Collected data
%%
(** * decodeless/mappedfile: the POSIX back-end, embedded and verified

    The development follows [decodeless/detail/mappedfile_linux.hpp]:
    the classes [FileDescriptor], [MemoryMap<Prot>], [MappedFile<Writable>],
    [ResizableMappedFile] and [ResizableMappedMemory] become state-passing
    functions over a model of the kernel objects they drive (files,
    descriptors, the page table of the process and the bytes behind it).

    C++ exceptions are explicit results; a destructor that throws ends the
    process ([Terminated]), because destructors are [noexcept].  Objects that a
    method mutates are threaded through together with the kernel state. *)

From Stdlib Require Import ZArith Lia.
From stdpp Require Import base option list list_numbers gmap strings.

Local Open Scope Z_scope.

(** ** Constants of the system headers (Linux, x86-64 values) *)

Definition PROT_NONE : Z := 0.
Definition PROT_READ : Z := 1.
Definition PROT_WRITE : Z := 2.

Definition MAP_SHARED : Z := 1.
Definition MAP_PRIVATE : Z := 2.
Definition MAP_SHARED_VALIDATE : Z := 3.
Definition MAP_TYPE : Z := 15.
Definition MAP_FIXED : Z := 16.
Definition MAP_ANONYMOUS : Z := 32.
Definition MAP_NORESERVE : Z := 16384.
Definition MAP_FIXED_NOREPLACE : Z := 1048576.

Definition O_RDONLY : Z := 0.
Definition O_WRONLY : Z := 1.
Definition O_RDWR : Z := 2.
Definition O_ACCMODE : Z := 3.
Definition O_CREAT : Z := 64.

Definition MS_INVALIDATE : Z := 2.
Definition MS_SYNC : Z := 4.
Definition MADV_DONTNEED : Z := 4.

(** [size_t] and pointers are 64 bits wide. *)
Definition SIZE_WIDTH : Z := 2 ^ 64.
Definition wrap64 (x : Z) : Z := x mod SIZE_WIDTH.
(** The conversion [size_t -> off_t] (a signed 64-bit integer). *)
Definition to_off_t (x : Z) : Z :=
  if wrap64 x <? 2 ^ 63 then wrap64 x else wrap64 x - SIZE_WIDTH.

Definition nullptr : Z := 0.
(** [MAP_FAILED] is [(void* )-1]. *)
Definition MAP_FAILED : Z := SIZE_WIDTH - 1.

Definition has_flag (flags bit : Z) : bool := negb (Z.land flags bit =? 0).

(** ** The kernel model

    The system calls follow POSIX and the Linux manual pages, as far as the
    library depends on them:
    - [mmap] works on whole pages, fails with [EINVAL] for a length of 0,
      for flags without exactly one mapping type and for an offset or a
      fixed address off the page grid, with [EBADF] and [EACCES] for a
      descriptor that is not open or not open for the access asked for,
      and with [ENOMEM] when the range does not fit the address space;
      with [MAP_FIXED] it maps at the address given and replaces what was
      there, otherwise the kernel chooses the address;
    - a [MAP_SHARED] file mapping is the file: stores change it and loads
      see it; a [MAP_PRIVATE] mapping has copies of its own, and no store
      to it ever reaches the file;
    - [mprotect], [madvise] and [msync] fail with [EINVAL] off the page
      grid and with [ENOMEM] over pages that are not mapped;
      [MADV_DONTNEED] makes anonymous pages read as zero again;
    - [ftruncate] sets the length of the file exactly, extending with
      zeros;
    - a failing call changes nothing.
    Permissions of the file system, signals and other processes are not
    modelled. *)

Inductive errno := EINVAL | ENOMEM | EBADF | EACCES | EEXIST | ENOENT.

(** What stands behind a mapped page.  A shared file page reads and writes
    the file itself; private file pages and anonymous pages have bytes of
    their own ([os_mem]); [off] is the file offset of the first byte of the
    page. *)
Inductive backing :=
| Anon
| FilePrivate (path : string) (off : Z)
| FileShared (path : string) (off : Z).

Record page := Page { pg_prot : Z; pg_back : backing }.

Record os_state := OsState {
  os_pagesize : Z;                      (* sysconf(_SC_PAGESIZE) *)
  os_files : gmap string (list Z);      (* path -> bytes of the file *)
  os_fds : gmap Z (string * Z);         (* open descriptor -> path, open flags *)
  os_next_fd : Z;                       (* the descriptor the next open returns *)
  os_pages : Z -> option page;          (* page number -> mapped page *)
  os_mem : Z -> Z;                      (* address -> byte of a private page *)
  os_hint : Z                           (* where the kernel puts the next
                                           mapping that has no fixed address *)
}.
(** * Predictive-coding networks (src/models.py): shallow embedding

    The multilayer predictive-coding models of [src/models.py]
    ([MultilayerPCN], [HierarchicalPCN], [HybridPCN]) are embedded as
    functions over dense tensors of rank at most two.  Tensor arithmetic
    follows the broadcasting rules of the tensor library the source is
    written against; scalar arithmetic is kept abstract (class [Scalar]),
    so that the structural results hold for every interpretation of the
    scalar operations, and is instantiated with [Z] for evaluation and
    with binary64 floats where rounding and non-finite values matter. *)

From Stdlib Require Import ZArith.
From Stdlib Require PrimFloat.
From stdpp Require Import base list strings.

(** ** Exceptions *)

Inductive error : Type :=
| RuntimeError
| TypeError
| IndexError
| AttributeError
| NotImplementedError.

Inductive result (A : Type) : Type :=
| Ok (a : A)
| Raise (e : error).
Arguments Ok {A} a.
Arguments Raise {A} e.

Definition bind {A B : Type} (m : result A) (k : A → result B) : result B :=
  match m with
  | Ok a => k a
  | Raise e => Raise e
  end.

Notation "'do' x <- m ; k" := (bind m (λ x, k))
  (at level 10, x name, m at level 100, k at level 200,
   format "'[v' 'do'  x  <-  m ; '/' k ']'").

Fixpoint mapM {A B : Type} (f : A → result B) (l : list A) : result (list B) :=
  match l with
  | [] => Ok []
  | x :: xs => do y <- f x; do ys <- mapM f xs; Ok (y :: ys)
  end.

Fixpoint zipM {A B C : Type} (f : A → B → result C)
    (la : list A) (lb : list B) : result (list C) :=
  match la, lb with
  | a :: la', b :: lb' => do c <- f a b; do cs <- zipM f la' lb'; Ok (c :: cs)
  | _, _ => Ok []
  end.

(** [for l in range(...)] over a state that each iteration may fail on. *)
Fixpoint for_range {S : Type} (body : S → nat → result S)
    (range : list nat) (s : S) : result S :=
  match range with
  | [] => Ok s
  | l :: range' => do s' <- body s l; for_range body range' s'
  end.

(** [xs[i]] and [xs[i] = v] on a Python list; [xs[-1]] is the last slot. *)
Definition getitem {A : Type} (xs : list A) (i : nat) : result A :=
  match xs !! i with
  | Some x => Ok x
  | None => Raise IndexError
  end.

Definition setitem {A : Type} (xs : list A) (i : nat) (v : A) : result (list A) :=
  if decide (i < length xs) then Ok (<[i:=v]> xs) else Raise IndexError.

Definition last_index {A : Type} (xs : list A) : result nat :=
  match length xs with
  | 0 => Raise IndexError
  | S k => Ok k
  end.

(** ** Scalars *)

Class Scalar (R : Type) : Type := {
  szero : R;
  sadd : R → R → R;
  ssub : R → R → R;
  smul : R → R → R;
  sneg : R → R;
  ssign : R → R
}.

(** The laws of exact arithmetic used by the value-level results. *)
Class ScalarLaws (R : Type) `{Scalar R} : Prop := {
  sadd_0_r : ∀ x, sadd x szero = x;
  smul_0_r : ∀ x, smul x szero = szero;
  smul_0_l : ∀ x, smul szero x = szero;
  ssub_0_0 : ssub szero szero = szero;
  sneg_0 : sneg szero = szero;
  ssign_0 : ssign szero = szero
}.

#[export] Instance Z_Scalar : Scalar Z := {
  szero := 0%Z;
  sadd := Z.add;
  ssub := Z.sub;
  smul := Z.mul;
  sneg := Z.opp;
  ssign := Z.sgn
}.

Section Tensors.
Context {R : Type} `{Scalar R}.

(** ** Tensors of rank 0, 1 and 2 *)

Inductive tensor : Type :=
| T0 (x : R)
| T1 (v : list R)
| T2 (ncols : nat) (rows : list (list R)).

Definition shape (t : tensor) : list nat :=
  match t with
  | T0 _ => []
  | T1 v => [length v]
  | T2 n rows => [length rows; n]
  end.

Definition wf (t : tensor) : Prop :=
  match t with
  | T2 n rows => Forall (λ r, length r = n) rows
  | _ => True
  end.

Definition tmap (f : R → R) (t : tensor) : tensor :=
  match t with
  | T0 x => T0 (f x)
  | T1 v => T1 (map f v)
  | T2 n rows => T2 n (map (map f) rows)
  end.

(** Broadcasting of one dimension: equal sizes, or one of them is 1. *)
Definition bdim (n m : nat) : result nat :=
  if decide (n = m) then Ok n
  else if decide (n = 1) then Ok m
  else if decide (m = 1) then Ok n
  else Raise RuntimeError.

Definition bcast {A B C : Type} (f : A → B → result C)
    (la : list A) (lb : list B) : result (list C) :=
  if decide (length la = length lb) then zipM f la lb
  else match la, lb with
       | [a], _ => mapM (f a) lb
       | _, [b] => mapM (λ a, f a b) la
       | _, _ => Raise RuntimeError
       end.

Definition bvec (f : R → R → R) (a b : list R) : result (list R) :=
  bcast (λ x y, Ok (f x y)) a b.

(** Elementwise binary operation with broadcasting. *)
Definition bop (f : R → R → R) (a b : tensor) : result tensor :=
  match a, b with
  | T0 x, T0 y => Ok (T0 (f x y))
  | T0 x, T1 v => Ok (T1 (map (f x) v))
  | T0 x, T2 n rows => Ok (T2 n (map (map (f x)) rows))
  | T1 v, T0 y => Ok (T1 (map (λ x, f x y) v))
  | T2 n rows, T0 y => Ok (T2 n (map (map (λ x, f x y)) rows))
  | T1 va, T1 vb => do v <- bvec f va vb; Ok (T1 v)
  | T1 va, T2 n rows =>
      do c <- bdim (length va) n;
      do rs <- mapM (λ r, bvec f va r) rows;
      Ok (T2 c rs)
  | T2 n rows, T1 vb =>
      do c <- bdim n (length vb);
      do rs <- mapM (λ r, bvec f r vb) rows;
      Ok (T2 c rs)
  | T2 n ra, T2 m rb =>
      do c <- bdim n m;
      do rs <- bcast (bvec f) ra rb;
      Ok (T2 c rs)
  end.

Definition tadd : tensor → tensor → result tensor := bop sadd.
Definition tsub : tensor → tensor → result tensor := bop ssub.
Definition tmul : tensor → tensor → result tensor := bop smul.
Definition tneg : tensor → tensor := tmap sneg.
Definition tsign : tensor → tensor := tmap ssign.
(** [c * t] for a Python number [c]. *)
Definition scale (c : R) : tensor → tensor := tmap (smul c).

Definition ssum (xs : list R) : R := foldl sadd szero xs.
Definition dot (a b : list R) : R := ssum (zip_with smul a b).

Definition column (j : nat) (rows : list (list R)) : list R :=
  map (λ r, nth j r szero) rows.
Definition columns (n : nat) (rows : list (list R)) : list (list R) :=
  map (λ j, column j rows) (seq 0 n).

(** [x.t()]: transposes a matrix, leaves lower ranks alone. *)
Definition transpose (t : tensor) : tensor :=
  match t with
  | T2 n rows => T2 (length rows) (columns n rows)
  | _ => t
  end.

(** [torch.matmul] on ranks 1 and 2. *)
Definition matmul (a b : tensor) : result tensor :=
  match a, b with
  | T1 va, T1 vb =>
      if decide (length va = length vb) then Ok (T0 (dot va vb))
      else Raise RuntimeError
  | T2 n ra, T1 vb =>
      if decide (n = length vb) then Ok (T1 (map (λ r, dot r vb) ra))
      else Raise RuntimeError
  | T1 va, T2 m rb =>
      if decide (length va = length rb)
      then Ok (T1 (map (dot va) (columns m rb)))
      else Raise RuntimeError
  | T2 n ra, T2 m rb =>
      if decide (n = length rb)
      then Ok (T2 m (map (λ r, map (dot r) (columns m rb)) ra))
      else Raise RuntimeError
  | _, _ => Raise RuntimeError
  end.

(** [torch.sum(t, axis=0)]. *)
Definition sum0 (t : tensor) : tensor :=
  match t with
  | T0 x => T0 x
  | T1 v => T0 (ssum v)
  | T2 n rows => T1 (map ssum (columns n rows))
  end.

(** [t.fill_diagonal_(0)]. *)
Definition fill_diagonal_0 (t : tensor) : result tensor :=
  match t with
  | T2 n rows => Ok (T2 n (imap (λ i r, <[i:=szero]> r) rows))
  | _ => Raise RuntimeError
  end.

Definition zeros1 (n : nat) : tensor := T1 (replicate n szero).
Definition zeros2 (b n : nat) : tensor := T2 n (replicate b (replicate n szero)).

End Tensors.

Arguments tensor R : clear implicits.

(** ** The models *)

Section Model.
Context {R : Type} `{Scalar R}.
%%
WHAT TO PRODUCE: Looking at the data above, show all lines where the word "strings" occurs.

TASK RESPONSE:
From stdpp Require Import base option list list_numbers gmap strings.
From stdpp Require Import base list strings.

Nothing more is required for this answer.